Lemma mapM_update {X} (G : X → option A) (xs : list X) i x x' (h : A → option A) :
  xs !! i = Some x → G x' = G x ≫= h →
  mapM G (<[i := x']> xs) = l ← mapM G xs; update_at h i l.
Proof.
  intros Hx Hx'. revert i Hx. induction xs as [|y xs IH]; intros [|i] Hx; cbn in Hx; [done..| |].
  - injection Hx as ->. cbn. rewrite Hx'. destruct (G x) as [a|]; cbn; [|done].
    destruct (mapM G xs) as [l|]; cbn; unfold update_at; cbn; [by destruct (h a)|].
    by destruct (h a).
  - change (<[S i := x']> (y :: xs)) with (y :: <[i := x']> xs).
    change (mapM G (y :: <[i:=x']> xs)) with (a ← G y; l ← mapM G (<[i:=x']> xs); mret (M := option) (a :: l)).
    rewrite (IH i Hx). cbn. destruct (G y) as [a|]; cbn; [|done].
    destruct (mapM G xs) as [l|]; cbn; [|done]. unfold update_at. cbn.
    destruct (l !! i) as [z|]; cbn; [|done]. by destruct (h z).
Qed.

Lemma group_snoc bs b k : group key (bs ++ [b]) k = group key bs k ++ (if decide (key b = k) then [b] else []).
Proof. unfold group. rewrite filter_app. cbn. by case_decide. Qed.

Lemma group_nil bs k : k ∉ map key bs → group key bs k = [].
Proof.
  intros Hn. destruct (group key bs k) as [|b g] eqn:E; [done|]. destruct Hn.
  assert (b ∈ group key bs k) as Hb by (rewrite E; apply list_elem_of_here).
  apply list_elem_of_filter in Hb as [<- Hb]. by apply list_elem_of_In, in_map, list_elem_of_In.
Qed.

Lemma group_cons bs k : k ∈ map key bs → ∃ b g, group key bs k = b :: g.
Proof.
  intros (b & Hb & Hin)%list_elem_of_fmap. destruct (group key bs k) as [|b' g] eqn:E; [|eauto].
  assert (b ∈ group key bs k) as Hb' by by apply list_elem_of_filter. by rewrite E, elem_of_nil in Hb'.
Qed.
(* ===== verification/ProcessorTheorems.v ===== *)
(** The properties of package [processor], proved against the interfaces of the
    buffer and of the exporter. *)
From S2P Require Import Prelude GoStd PData Signals Config Cache Buffer BufferSpec BufferTheorems Manager.
From S2P Require Import Grouping Rollup RollupTheorems Discovery Gossip Telemetry Processor.
Import Processor.

Section ProcessorTheorems.
Context {B X : Type} `{BM : !BufferManager B} `{BV : !BufferView B} `{BL : !BufferManagerLaws B}.
Context `{EX : !Exporter X} `{EL : !ExporterLaws X} `{PD : !PData} `{PDL : !PDataLaws}.

Abbreviation P := (Processor B X).
Implicit Types (p : P) (e : Env).

Definition asked p : list Export := x_asked (exporter p).

(** ** Running code on a part of the processor *)

Lemma onBuffer_ok {A} (m : Go B A) p a b : m (buffer p) = Ok (a, b) → onBuffer m p = Ok (a, set_buffer b p).
Proof. intros H. unfold onBuffer, zoom. by rewrite H. Qed.

Lemma onExporter_ok {A} (m : Go X A) p a x : m (exporter p) = Ok (a, x) → onExporter m p = Ok (a, set_exporter x p).
Proof. intros H. unfold onExporter, zoom. by rewrite H. Qed.

Lemma set_buffer_id p : set_buffer (buffer p) p = p.
Proof. by destruct p. Qed.

(** A call of the exporter: something is asked for, and nothing else changes. *)
Lemma export_trace_ok t p :
  ∃ r x, onExporter (ExportTrace t) p = Ok (r, set_exporter x p) ∧ x_asked x = asked p ++ [ETrace (ts_Traces t)].
Proof. destruct (x_trace t (exporter p)) as (r & x & H & ?). exists r, x. split; [by apply onExporter_ok|done]. Qed.

Lemma export_metrics_ok m p :
  ∃ r x, onExporter (ExportMetrics m) p = Ok (r, set_exporter x p) ∧ x_asked x = asked p ++ [EMetrics m].
Proof. destruct (x_metrics m (exporter p)) as (r & x & H & ?). exists r, x. split; [by apply onExporter_ok|done]. Qed.

Lemma export_logs_ok l p :
  ∃ r x, onExporter (ExportLogs l) p = Ok (r, set_exporter x p) ∧ x_asked x = asked p ++ [ELogs l].
Proof. destruct (x_logs l (exporter p)) as (r & x & H & ?). exists r, x. split; [by apply onExporter_ok|done]. Qed.

(** What stays the same in a step that acts on the buffer, the exporter and the
    counters only. *)
Definition same_rest (p p' : P) : Prop :=
  rollup p' = rollup p ∧ evictedMetrics p' = evictedMetrics p ∧ evictedLogs p' = evictedLogs p ∧ evictedMu p' = evictedMu p.

(** ** Labels *)

Lemma labelGroups_items {A} (gs : list (ResourceGroup A)) : items (labelGroups gs) = items gs.
Proof. unfold items, labelGroups. induction gs as [|g gs IH]; [done|]. cbn. by f_equal. Qed.

(** The label is put on every resource of what is exported, and changes
    nothing else: no scope, item or other attribute. *)
Theorem labelGroups_spec {A} (gs : list (ResourceGroup A)) :
  Forall (λ g, map_get "sampler.processed" (res_attrs (rg_resource g)) = Some (VBool true)) (labelGroups gs)
  ∧ items (labelGroups gs) = items gs
  ∧ Forall2 (λ g g', rg_scopes g' = rg_scopes g ∧ rg_schema g' = rg_schema g
      ∧ res_rest (rg_resource g') = res_rest (rg_resource g)
      ∧ ∀ k, k ≠ "sampler.processed" → map_get k (res_attrs (rg_resource g')) = map_get k (res_attrs (rg_resource g)))
      gs (labelGroups gs).
Proof.
  split_and!; [|apply labelGroups_items|].
  - apply Forall_map, Forall_true. intros g. apply map_get_put.
  - unfold labelGroups. apply Forall2_fmap_r, Forall_Forall2_diag, Forall_true. intros g.
    split_and!; [done..|]. intros k Hk. by apply map_get_put_ne.
Qed.

(** ** Decisions *)

(** What is exported of a trace whose entry is [o]: its spans, or else its logs. *)
Definition trace_exports (o : option TraceEntry) : list Export :=
  match trace_answer o with
  | Some t => [ETrace (labelGroups (ts_Traces t))]
  | None => match logs_answer o with Some l => [ELogs (labelGroups (ls_Logs l))] | None => [] end
  end.

(** What is exported of the metrics (the logs) of a window. *)
Definition metrics_export (l : list (TimeKey * Metrics)) : list Export :=
  match l with [] => [] | _ => [EMetrics (labelGroups (flat_map snd l))] end.
Definition logs_export (l : list (TimeKey * Logs)) : list Export :=
  match l with [] => [] | _ => [ELogs (labelGroups (flat_map snd l))] end.

Lemma range_empty {A} (m : gmap string (Z * A)) start stop :
  range_answer m start stop [] → filter (λ x, ¬ in_range start stop x.2.1) m = m.
Proof.
  intros [_ Hr]. apply map_filter_id. intros k [ts a] Hk Hin. cbn in Hin.
  specialize (Hr k ts a). rewrite elem_of_nil in Hr. naive_solver.
Qed.

Lemma foldl_metrics l out : foldl (λ out m, out ++ ms_Metrics m) out (map metric_at l) = out ++ flat_map snd l.
Proof. revert out. induction l as [|x l IH]; intros out; cbn; [by rewrite app_nil_r|]. by rewrite IH, app_assoc. Qed.
(* ===== verification/Receiver.v ===== *)
(** Packages [receiver] and [exporter]: OTLP over gRPC in and out
    (internal/receiver/receiver.go, internal/exporter/exporter.go). The gRPC
    servers and clients are third-party code. *)
From S2P Require Import Prelude GoStd PData Signals Config Cache Buffer BufferSpec BufferTheorems Manager.
From S2P Require Import Grouping Rollup RollupTheorems Discovery Gossip Telemetry Processor.

(** ** The receiver *)

(** The interface [Consumer], run on a state [S] with errors [E]. *)
Class Consumer (S E : Type) := { Consume : Env → Signal → Go S (option E) }.

(** gRPC servers and the listener they serve on. *)
Inductive Service := TraceService | MetricService | LogService.

Class GrpcServer (G : Type) := {
  Listener : Type;
  net_Listen : string → option Listener;
  grpc_NewServer : G;
  RegisterGRPCServer : Service → G → G;
  Serve : Listener → G → G;
  GracefulStop : G → G
}.

Inductive ReceiverError := ErrListen.

Module Receiver.
Section Receiver.
Context {S E G : Type} `{CO : !Consumer S E} `{GS : !GrpcServer G}.

Record Receiver := MkReceiver {
  cfg : ReceiverConfig;
  consumer : S;
  grpcServer : option G;
  debug : bool;
  telemetry : option Telemetry }.

Definition New (config : ReceiverConfig) (c : S) (dbg : bool) (tel : option Telemetry) : Receiver :=
  MkReceiver config c None dbg tel.

Definition set_consumer (s : S) (r : Receiver) : Receiver :=
  MkReceiver (cfg r) s (grpcServer r) (debug r) (telemetry r).
Definition set_grpcServer (g : option G) (r : Receiver) : Receiver :=
  MkReceiver (cfg r) (consumer r) g (debug r) (telemetry r).

(** [fmt.Sprintf("%s:%d", r.cfg.Host, r.cfg.GRPCPort)] *)
Definition address (c : ReceiverConfig) : string := Host c +:+ ":" +:+ pretty (GRPCPort c).

(** The server listens, gets its three services, and serves in a goroutine. *)
Definition Start : Go Receiver (option ReceiverError) :=
  r ← getS;
  match net_Listen (address (cfg r)) with
  | None => mret (Some ErrListen)
  | Some lis =>
      let register s := modifyS (λ r, set_grpcServer (RegisterGRPCServer s <$> grpcServer r) r) in
      _ ← modifyS (set_grpcServer (Some grpc_NewServer));
      _ ← register TraceService;
      _ ← register MetricService;
      _ ← register LogService;
      _ ← modifyS (λ r, set_grpcServer (Serve lis <$> grpcServer r) r);
      mret None
  end.

Definition Stop : Go Receiver unit :=
  modifyS (λ r, match grpcServer r with Some g => set_grpcServer (Some (GracefulStop g)) r | None => r end).

Definition received : Go Receiver unit :=
  modifyS (λ r, MkReceiver (cfg r) (consumer r) (grpcServer r) (debug r) (add_SignalsReceived 1 <$> telemetry r)).

Definition consume (e : Env) (sig : Signal) : Go Receiver (option E) := zoom consumer set_consumer (Consume e sig).

(** The three [Export] methods; the response is empty. *)
Definition traceExport (e : Env) (traces : Traces) : Go Receiver (option E) :=
  _ ← received; consume e (SigTrace (MkTraceSignal traces (MkContext (env_now e) ""))).
Definition metricExport (e : Env) (metrics : Metrics) : Go Receiver (option E) :=
  _ ← received; consume e (SigMetric (MkMetricSignal metrics (MkContext (env_now e) ""))).
Definition logExport (e : Env) (logs : Logs) : Go Receiver (option E) :=
  _ ← received; consume e (SigLog (MkLogSignal logs (MkContext (env_now e) ""))).
End Receiver.
End Receiver.

(** ** The exporter *)

(** The three gRPC clients behind one connection. *)
Class OTLPClient (N : Type) := {
  traceClient_Export : Traces → Go N bool;
  metricClient_Export : Metrics → Go N bool;
  logClient_Export : Logs → Go N bool
}.

(** [grpc.NewClient] and [conn.Close]. *)
Class GrpcConn (N : Type) := { grpc_NewClient : string → option N; conn_Close : N → N }.

(** A client's call returns; [c_sent] is what the clients were given to send. *)
Class OTLPClientLaws (N : Type) `{!OTLPClient N} := {
  c_sent : N → list Export;
  c_traces t n : ∃ ok n', traceClient_Export t n = Ok (ok, n') ∧ c_sent n' = c_sent n ++ [ETrace t];
  c_metrics m n : ∃ ok n', metricClient_Export m n = Ok (ok, n') ∧ c_sent n' = c_sent n ++ [EMetrics m];
  c_logs l n : ∃ ok n', logClient_Export l n = Ok (ok, n') ∧ c_sent n' = c_sent n ++ [ELogs l]
}.

Module OTLP.
Section OTLP.
Context {N : Type} `{!OTLPClient N}.

(** [conn] is the connection; [false] from a client is an error. *)
Record OTLPExporter := MkExporter { cfg : ExporterConfig; conn : N }.

(** [None] is an error. *)
Definition New `{GC : !GrpcConn N} (config : ExporterConfig) : option OTLPExporter :=
  n ← grpc_NewClient (Endpoint config); Some (MkExporter config n).

Definition Stop `{GC : !GrpcConn N} : Go OTLPExporter unit := modifyS (λ e, MkExporter (cfg e) (conn_Close (conn e))).

Definition call {A} (m : Go N A) : Go OTLPExporter A := zoom conn (λ n e, MkExporter (cfg e) n) m.

Definition ExportTrace (sig : TraceSignal) : Go OTLPExporter (option ExportError) :=
  ok ← call (traceClient_Export (ts_Traces sig)); mret (if ok : bool then None else Some ErrExport).
Definition ExportMetrics (metrics : Metrics) : Go OTLPExporter (option ExportError) :=
  ok ← call (metricClient_Export metrics); mret (if ok : bool then None else Some ErrExport).
Definition ExportLogs (logs : Logs) : Go OTLPExporter (option ExportError) :=
  ok ← call (logClient_Export logs); mret (if ok : bool then None else Some ErrExport).

#[global] Instance exporter : Exporter OTLPExporter := {|
  Processor.ExportTrace := ExportTrace; Processor.ExportMetrics := ExportMetrics; Processor.ExportLogs := ExportLogs |}.

(** The exporter keeps to the interface the processor relies on: it hands on
    what it is given, once. *)
Context `{!OTLPClientLaws N}.

#[global] Program Instance exporter_laws : ExporterLaws OTLPExporter := {| x_asked x := c_sent (conn x) |}.
Next Obligation.
  intros t [c n]. destruct (c_traces (ts_Traces t) n) as (ok & n' & H & Hs).
  eexists _, (MkExporter c n'). split; [|exact Hs]. cbn. unfold ExportTrace, call, zoom, mbind, Go_bind. cbn. by rewrite H.
Qed.
Next Obligation.
  intros m [c n]. destruct (c_metrics m n) as (ok & n' & H & Hs).
  eexists _, (MkExporter c n'). split; [|exact Hs]. cbn. unfold ExportMetrics, call, zoom, mbind, Go_bind. cbn. by rewrite H.
Qed.
Next Obligation.
  intros l [c n]. destruct (c_logs l n) as (ok & n' & H & Hs).
  eexists _, (MkExporter c n'). split; [|exact Hs]. cbn. unfold ExportLogs, call, zoom, mbind, Go_bind. cbn. by rewrite H.
Qed.
End OTLP.
Arguments OTLPExporter N : clear implicits.
End OTLP.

════

#### Exercise instructions:
Which lines above hold the string "None"? Show each of them.

#### Solution to this problem:
  | None => match logs_answer o with Some l => [ELogs (labelGroups (ls_Logs l))] | None => [] end
  MkReceiver config c None dbg tel.
  | None => mret (Some ErrListen)
      mret None
  modifyS (λ r, match grpcServer r with Some g => set_grpcServer (Some (GracefulStop g)) r | None => r end).
(** [None] is an error. *)
  ok ← call (traceClient_Export (ts_Traces sig)); mret (if ok : bool then None else Some ErrExport).
  ok ← call (metricClient_Export metrics); mret (if ok : bool then None else Some ErrExport).
  ok ← call (logClient_Export logs); mret (if ok : bool then None else Some ErrExport).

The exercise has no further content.